New Republican Times Editorial Board

Democrats see opening after Graham’s death shakes up South Carolina Senate race
Image via Washington Examiner

The sudden death of Sen. Lindsey Graham has rattled what had been one of the GOP’s safest Senate races, creating a political opening for Democrats as their candidate, Dr. Annie Andrews, now runs for an open seat rather than facing a strong incumbent.

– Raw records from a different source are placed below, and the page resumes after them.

(* ===== verification/Memory.v ===== *)
(** * Memory that outlives its owners

    The storage of the variables that hold secrets. A buffer keeps its contents when its owner goes
    out of scope, unless the owner wipes it: that is what [zeroize] is for. A move hands the buffer
    over, as the header of [vault.rs] says of [Zeroizing]; a value that is [Copy] is copied and its
    buffer stays as it is. *)

From S2P Require Import Prelude Errors Prims.
From Stdlib Require Import Lia.

(** ** Buffers *)

(** All the buffers there have ever been, the latest last; a location is a position. *)
Abbreviation store := (list bytes).
Abbreviation loc := nat (only parsing).

(** All bytes zero. *)
Definition zeroed (b : bytes) : bytes := replicate (length b) x00.
Definition wiped (b : bytes) : Prop := b = zeroed b.

Section mem.
Context `{OsRng}.

Definition mem (E A : Type) : Type := st (rng * store) E A.

Definition alloc {E} (b : bytes) : mem E loc := λ '(g, s), (Ok (length s), (g, s ++ [b])).
Definition load {E} (l : loc) : mem E bytes := λ '(g, s), (Ok (default [] (s !! l)), (g, s)).
Definition assign {E} (l : loc) (b : bytes) : mem E unit := λ '(g, s), (Ok tt, (g, <[l := b]> s)).

(** [Zeroize::zeroize]. *)
Definition zeroize {E} (l : loc) : mem E unit := λ '(g, s), (Ok tt, (g, alter zeroed l s)).

(** A computation that touches no buffer. *)
Definition on_rng {E A} (m : st rng E A) : mem E A := λ '(g, s),
  let '(r, g') := m g in (r, (g', s)).

Definition mem_map_err {E E' A} (f : E → E') (m : mem E A) : mem E' A := λ s,
  let '(r, s') := m s in (map_err f r, s').

(** The scope of a [Zeroizing]: its [Drop] wipes the buffer however the scope is left. *)
Definition zeroizing {E A} (l : loc) (body : mem E A) : mem E A := λ s,
  let '(r, (g, s')) := body s in (r, (g, alter zeroed l s')).

(** The scope of a [Zeroizing] that is moved into the result: dropped by an early return only. *)
Definition moved_out {E A} (l : loc) (body : mem E A) : mem E A := λ s,
  let '(r, (g, s')) := body s in
  (r, (g, match r with Ok _ => s' | Err _ => alter zeroed l s' end)).

(** ** A logic for such computations *)

(** The computation ends with [Q] of its result, the entropy source, and the buffers it made. *)
Definition leaves {E A} (m : mem E A) (g : rng) (s : store)
    (Q : result E A → rng → store → Prop) : Prop :=
  ∃ r g' s', m (g, s) = (r, (g', s')) ∧ Q r g' s'.

Lemma leaves_ret {E A} (a : A) g s (Q : result E A → _ → _ → Prop) :
  Q (Ok a) g s → leaves (mret a) g s Q.
Proof. intros HQ. by exists (Ok a), g, s. Qed.

Lemma leaves_lift {E A} (r : result E A) g s (Q : result E A → _ → _ → Prop) :
  Q r g s → leaves (st_lift r) g s Q.
Proof. intros HQ. by exists r, g, s. Qed.

Lemma leaves_bind {E A B} (m : mem E A) (k : A → mem E B) g s Q :
  leaves m g s (λ r g' s', match r with
                           | Ok a => leaves (k a) g' s' Q
                           | Err e => Q (Err e) g' s'
                           end) →
  leaves (m ≫= k) g s Q.
Proof.
  intros (r & g' & s' & Hm & HQ). unfold leaves, mbind, st_bind. rewrite Hm.
  destruct r as [a|e]; [exact HQ|]. by exists (Err e), g', s'.
Qed.

Lemma leaves_mono {E A} (m : mem E A) g s (Q Q' : _ → _ → _ → Prop) :
  leaves m g s Q → (∀ r g' s', Q r g' s' → Q' r g' s') → leaves m g s Q'.
Proof. intros (r & g' & s' & Hm & HQ) Himp. exists r, g', s'. auto. Qed.

Lemma leaves_map_err {E E' A} (f : E → E') (m : mem E A) g s (Q : result E' A → _ → _ → Prop) :
  leaves m g s (λ r, Q (map_err f r)) → leaves (mem_map_err f m) g s Q.
Proof.
  intros (r & g' & s' & Hm & HQ). exists (map_err f r), g', s'. unfold mem_map_err. by rewrite Hm.
Qed.

Lemma leaves_rng {E A} (m : st rng E A) g s (Q : result E A → _ → _ → Prop) :
  Q (m g).1 (m g).2 s → leaves (on_rng m) g s Q.
Proof. intros HQ. unfold leaves, on_rng. destruct (m g) as [r g']. by exists r, g', s. Qed.

(** Every buffer is made by [alloc], and is the last one then. *)
Lemma leaves_alloc {E} b g s (Q : result E loc → _ → _ → Prop) :
  Q (Ok (length s)) g (s ++ [b]) → leaves (alloc b) g s Q.
Proof. intros HQ. by exists (Ok (length s)), g, (s ++ [b]). Qed.

Lemma lookup_at (s t : store) b : (s ++ b :: t) !! length s = Some b.
Proof. rewrite lookup_app_r, Nat.sub_diag by done. done. Qed.

Lemma alter_at f (s t : store) b : alter f (length s) (s ++ b :: t) = s ++ f b :: t.
Proof. induction s as [|x s IH]; [done|]. exact (f_equal (cons x) IH). Qed.

Lemma insert_at (s t : store) b b' : <[length s := b']> (s ++ b :: t) = s ++ b' :: t.
Proof. induction s as [|x s IH]; [done|]. exact (f_equal (cons x) IH). Qed.

Lemma leaves_load {E} b t g s (Q : result E bytes → _ → _ → Prop) :
  Q (Ok b) g (s ++ b :: t) → leaves (load (length s)) g (s ++ b :: t) Q.
Proof. intros HQ. unfold leaves, load. rewrite lookup_at. eauto. Qed.

Lemma leaves_assign {E} b b' t g s (Q : result E unit → _ → _ → Prop) :
  Q (Ok tt) g (s ++ b' :: t) → leaves (assign (length s) b') g (s ++ b :: t) Q.
Proof. intros HQ. unfold leaves, assign. rewrite insert_at. eauto. Qed.

Lemma leaves_zeroize {E} b t g s (Q : result E unit → _ → _ → Prop) :
  Q (Ok tt) g (s ++ zeroed b :: t) → leaves (zeroize (length s)) g (s ++ b :: t) Q.
Proof. intros HQ. unfold leaves, zeroize. rewrite alter_at. eauto. Qed.

(** A scope changes its own buffer and makes new ones behind it. *)
Lemma leaves_zeroizing {E A} (body : mem E A) b0 t0 g s (Q : result E A → _ → _ → Prop) :
  leaves body g (s ++ b0 :: t0) (λ r g' s', ∃ b t, s' = s ++ b :: t ∧ Q r g' (s ++ zeroed b :: t)) →
  leaves (zeroizing (length s) body) g (s ++ b0 :: t0) Q.
Proof.
  intros (r & g' & s' & Hm & b & t & -> & HQ). exists r, g', (s ++ zeroed b :: t).
  unfold zeroizing. by rewrite Hm, alter_at.
Qed.

Lemma leaves_moved_out {E A} (body : mem E A) b0 t0 g s (Q : result E A → _ → _ → Prop) :
  leaves body g (s ++ b0 :: t0) (λ r g' s', ∃ b t, s' = s ++ b :: t ∧
    Q r g' (s ++ (if is_ok r then b else zeroed b) :: t)) →
  leaves (moved_out (length s) body) g (s ++ b0 :: t0) Q.
Proof.
  intros (r & g' & s' & Hm & b & t & -> & HQ). eexists r, g', _. split; [|exact HQ].
  unfold moved_out. rewrite Hm. destruct r; simpl; [done|by rewrite alter_at].
Qed.

Lemma zeroed_length b : length (zeroed b) = length b.
Proof. apply length_replicate. Qed.

Lemma zeroed_wiped b : wiped (zeroed b).
Proof. unfold wiped. unfold zeroed at 2. by rewrite zeroed_length. Qed.

Lemma zeros_wiped n : wiped (replicate n x00).
Proof. unfold wiped, zeroed. by rewrite length_replicate. Qed.

End mem.

#[export] Hint Resolve zeroed_wiped zeros_wiped : filum.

Graham, who died Saturday after what his office described as a “brief […]

How We See It

New Republican Times Editorial Board

Lindsey Graham is barely in the ground and Democrats are already running the numbers on South Carolina like it's a spreadsheet problem instead of a state that just lost a man who represented it for two decades. That's politics, we get it. But there's something worth sitting with here before everyone pivots to horse-race mode: the opening Democrats think they see exists only because voters won't be measuring Annie Andrews against Graham anymore. They'll be measuring her against an empty chair, and empty chairs are a lot easier to beat than incumbents with thirty years of relationships and a war chest to match.

That's the real story under the story. South Carolina hasn't suddenly become purple. Graham's death didn't change the state's politics, it changed the shape of the race, and reporters conflating the two are doing Democrats a favor they haven't earned. An open seat is genuinely more competitive than a race against a sitting senator almost anywhere in the country. That's math, not a mandate.

Republicans in Columbia and Washington need to treat this like the scramble it is, not assume the seat holds itself because Graham used to hold it. Whoever runs needs to make the case fresh, on their own terms, to a state that's still going to want someone who fights for it the way Graham did on his best days. Democrats smell blood because grief creates a vacuum, and vacuums get filled by whoever moves fastest. The lesson here isn't that South Carolina is in play. It's that nothing runs on autopilot, especially not now.

Commentary written with AI assistance by the New Republican Times Editorial Board.